- **ACTIVITY**
Word for word, restate the lines from the start of the data down to the line with "Unavailable code _ _ _ _ _ =>", both included.

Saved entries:
(** Selecting a carrier for a new stream succeeds exactly when some
    connected carrier of the bud supports the stream type, is not draining and
    is healthy enough; the carrier it picks is one of those and none of them
    is preferred to it by the policy. Otherwise the code says why: no carrier
    is connected, none negotiated the type, or all that did are degraded. *)
Theorem select_carrier_correct (w : world) :
  match selectDataPlaneCarrier configured budId deviceSessionId streamType preferred policy w with
  | Available n t health _ _ =>
      (n, t) ∈ session_trackers w /\ eligible (n, t)
      /\ health = normalizeCarrierHealth (dt_health t)
      /\ forall nt, nt ∈ session_trackers w -> eligible nt -> (rank (n, t) <= rank nt)%Z
  | Unavailable code _ _ _ _ _ =>
      (forall nt, nt ∈ session_trackers w -> ~ eligible nt)
      /\ match code with
         | DATA_PLANE_UNAVAILABLE =>
             forall nt, nt ∈ session_trackers w -> ~ reachable_carrier nt
         | STREAM_FAMILY_UNSUPPORTED =>
             (exists nt, nt ∈ session_trackers w /\ reachable_carrier nt)
             /\ forall nt, nt ∈ session_trackers w -> reachable_carrier nt ->
                  supports_stream streamType nt.2 = false
         | TRANSPORT_DEGRADED =>
             exists nt, nt ∈ session_trackers w /\ reachable_carrier nt
                        /\ supports_stream streamType nt.2 = true
         end
  end.
Proof.
  unfold selectDataPlaneCarrier. fold (filtered w). cbv zeta.
  set (fam := filter (fun nt : nat * DataPlaneSessionTracker =>
                        supports_stream streamType nt.2 = true) (filtered w)).
  assert (Hfam : forall nt, nt ∈ fam <->
            nt ∈ session_trackers w /\ reachable_carrier nt /\ supports_stream streamType nt.2 = true).
  { intros nt. subst fam. rewrite list_elem_of_filter, filtered_elem. naive_solver. }
  assert (Hsort : StronglySorted (by_rank rank) fam)
    by (apply StronglySorted_filter_sub, filtered_sorted).
  clearbody fam.
  destruct (filtered w) as [|first fil] eqn:Efil.
  { pose proof (nothing_filtered w Efil) as Hno. split; [|done].
    intros nt Hin [Hr _]. by apply (Hno nt). }
  destruct fam as [|m fam].
  { assert (Hno : forall nt, nt ∈ session_trackers w -> reachable_carrier nt ->
                    supports_stream streamType nt.2 = false).
    { intros nt Hin Hr. apply not_true_is_false. intros Hs. by apply (elem_of_nil nt), Hfam. }
    split; [|split; [|done]].
    - intros nt Hin (Hr & Hs & _). by rewrite (Hno nt Hin Hr) in Hs.
    - exists first. apply filtered_elem. rewrite Efil. by left. }
  destruct (head (filter (fun nt : nat * DataPlaneSessionTracker =>
              dataPlaneTrackerAcceptsNewWork nt.2 = true) (m :: fam))) as [[n t]|] eqn:Eh;
    cbn [from_option id]; cbv beta iota.
  - apply filter_head_elem in Eh as Ht. destruct Ht as [Hacc Hin].
    cbn in Hacc. pose proof (proj1 (accepts_split t) Hacc) as [-> ->]. cbn [negb].
    apply Hfam in Hin as (Hin & Hr & Hs). split_and!; [done | by split_and! | done|].
    intros nt Hnt (Hr' & Hs' & Ha'). eapply (head_minimal (by_rank rank)); [|exact Eh|].
    + by apply StronglySorted_filter_sub.
    + apply list_elem_of_filter. split; [done|]. by apply Hfam.
  - set (open := filter (fun nt : nat * DataPlaneSessionTracker => is_draining nt.2 = false) (m :: fam)).
    set (pick := default m (head open)).
    assert (Hpick : pick ∈ m :: fam).
    { subst pick. destruct (head open) as [x|] eqn:Ex; cbn [from_option id]; [|by left].
      by apply filter_head_elem in Ex as [_ ?]. }
    assert (Hnone : forall nt, nt ∈ m :: fam -> dataPlaneTrackerAcceptsNewWork nt.2 = false).
    { intros nt Hin. apply not_true_is_false. exact (head_filter_None _ _ nt Eh Hin). }
    clearbody pick. destruct pick as [n t]. pose proof (Hnone _ Hpick) as Hacc. cbn in Hacc.
    assert (Hno : forall nt, nt ∈ session_trackers w -> ~ eligible nt).
    { intros nt Hin (Hr & Hs & Ha). rewrite Hnone in Ha; [done|]. by apply Hfam. }
    assert (Hex : exists nt, nt ∈ session_trackers w /\ reachable_carrier nt
                             /\ supports_stream streamType nt.2 = true)
      by (exists (n, t); by apply Hfam).
    unfold dataPlaneTrackerAcceptsNewWork in Hacc.
    destruct (is_draining t); [by split|]. cbn in Hacc. by rewrite Hacc.
Qed.
End Selection.

(** ** Runs *)

Lemma run_bind {A B} (p : prog A) (k : A -> prog B) o w :
  run o (p ≫= k) w
  = match run o p w with
    | (inl a, w', o') => run o' (k a) w'
    | (inr m, w', o') => (inr m, w', o')
    end.
Proof.
  unfold mbind, prog_mbind. revert o w.
  induction p as [a|m|f c IH|c IH|c IH|st c IH]; intros o w; cbn [prog_bind run].
  - done.
  - done.
  - apply IH.
  - apply IH.
  - destruct o; apply IH.
  - destruct o as [|[|m] o]; cbn; try apply IH; destruct (st (w_db w)) as [|[]]; apply IH.
Qed.

Lemma run_try {A} (p : prog A) h o w :
  run o (try_catch p h) w
  = match run o p w with
    | (inl a, w', o') => (inl a, w', o')
    | (inr m, w', o') => run o' (h m) w'
    end.
Proof.
  revert o w. induction p as [a|m|f c IH|c IH|c IH|st c IH]; intros o w; cbn [try_catch run].
  - done.
  - done.
  - apply IH.
  - apply IH.
  - destruct o; apply IH.
  - destruct o as [|[|m] o]; cbn; try apply IH; destruct (st (w_db w)) as [|[]]; apply IH.
Qed.

Lemma run_awaiting {A} (p : prog A) o w : run o (awaiting p) w = run o p w.
Proof.
  unfold awaiting. rewrite run_bind, run_try. by destruct (run o p w) as [[[a|m] w'] o'].
Qed.

(** Calling a callback logs the call and nothing else. *)
Lemma run_call b e o w :
  exists r o', run o (await_call b e) w = (r, if b then log e w else w, o').
Proof.
  destruct b; [|by eexists _, _]. destruct o as [|[|m] o]; by eexists _, _.
Qed.

(** A caught statement changes the database and nothing else. *)
Lemma run_db_catch st o w :
  exists d o', run o (db_catch st) w = (inl tt, set_w_db d w, o').
Proof.
  assert (Hid : set_w_db (w_db w) w = w) by by destruct w.
  destruct o as [|[|m] o]; cbn; try destruct (st (w_db w)) as [m'|[] d];
    try (by eexists _, _); exists (w_db w); rewrite Hid; by eexists.
Qed.

(** ** Finalising a carrier *)

(** What finalisation does to a stream. *)
Definition lost (st : DataPlaneRuntimeStream) : DataPlaneRuntimeStream :=
  if remoteClosed st || ostr_truthy (resetReason st) then st
  else set_resetReason (Some "transport_lost") st.

Lemma lost_idemp st : lost (lost st) = lost st.
Proof. unfold lost. destruct (remoteClosed st || _) eqn:E; rewrite ?E; [done|]. cbn. by rewrite orb_true_r. Qed.

(** Parts of the world that resetting the streams leaves alone. *)
Definition same_carriers (w w' : world) : Prop :=
  w_trackers w' = w_trackers w /\ w_sessions w' = w_sessions w.

Lemma reset_stream_run now dbnow ulid tr e s o w :
  exists w' o', run o (reset_stream now dbnow ulid tr e s) w = (inl tt, w', o')
    /\ same_carriers w w' /\ w_streams w' = alter lost s (w_streams w).
Proof.
  unfold reset_stream. rewrite run_bind. cbn [run read id].
  destruct (w_streams w !! s) as [st|] eqn:E.
  - destruct (remoteClosed st || ostr_truthy (resetReason st)) eqn:Ec.
    + exists w, o. split_and!; try done. symmetry. apply map_eq. intros i.
      destruct (decide (i = s)) as [->|]; [|by rewrite lookup_alter_ne].
      rewrite lookup_alter_eq, E. cbn. unfold lost. by rewrite Ec.
    + rewrite run_bind. cbn [run atomically]. rewrite run_bind, run_try.
      set (w1 := upd_stream s _ w).
      destruct (run_call (has_onReset st) (EvOnReset s "transport_lost" (Some e)) o w1) as (r & o1 & ->).
      set (w2 := if has_onReset st then _ else _).
      assert (Hw2 : same_carriers w w2 /\ w_streams w2 = w_streams w1)
        by (subst w2; by destruct (has_onReset st)).
      clearbody w2.
      assert (exists o2, match r with
                | inl a => (inl a, w2, o1) | inr m => run o1 (Ret tt) w2 end = (inl tt, w2, o2))
        as (o2 & ->) by (destruct r as [[]|]; by eexists).
      rewrite run_bind. destruct (run_db_catch (db_reset now (rs_streamId st) "transport_lost" (Some e)) o2 w2)
        as (d & o3 & ->).
      destruct (run_db_catch (db_audit dbnow ulid "data_plane.stream_reset" tr (rs_streamId st)
        [("reason", JStr "transport_lost"); ("error", error_value (Some e));
         ("stream_type", JStr (rs_streamType st))]) o3 (set_w_db d w2)) as (d' & o4 & ->).
      exists (set_w_db d' (set_w_db d w2)), o4. destruct Hw2 as [Hs Hst]. split_and!; [done|done|].
      cbn. rewrite Hst. subst w1. cbn. apply map_eq. intros i.
      destruct (decide (i = s)) as [->|]; [|by rewrite !lookup_alter_ne].
      rewrite !lookup_alter_eq, E. cbn. unfold lost. by rewrite Ec.
  - exists w, o. split_and!; try done. symmetry. apply map_eq. intros i.
    destruct (decide (i = s)) as [->|]; [|by rewrite lookup_alter_ne].
    by rewrite lookup_alter_eq, E.
Qed.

- **YOUR RESPONSE**
(** Selecting a carrier for a new stream succeeds exactly when some
    connected carrier of the bud supports the stream type, is not draining and
    is healthy enough; the carrier it picks is one of those and none of them
    is preferred to it by the policy. Otherwise the code says why: no carrier
    is connected, none negotiated the type, or all that did are degraded. *)
Theorem select_carrier_correct (w : world) :
  match selectDataPlaneCarrier configured budId deviceSessionId streamType preferred policy w with
  | Available n t health _ _ =>
      (n, t) ∈ session_trackers w /\ eligible (n, t)
      /\ health = normalizeCarrierHealth (dt_health t)
      /\ forall nt, nt ∈ session_trackers w -> eligible nt -> (rank (n, t) <= rank nt)%Z
  | Unavailable code _ _ _ _ _ =>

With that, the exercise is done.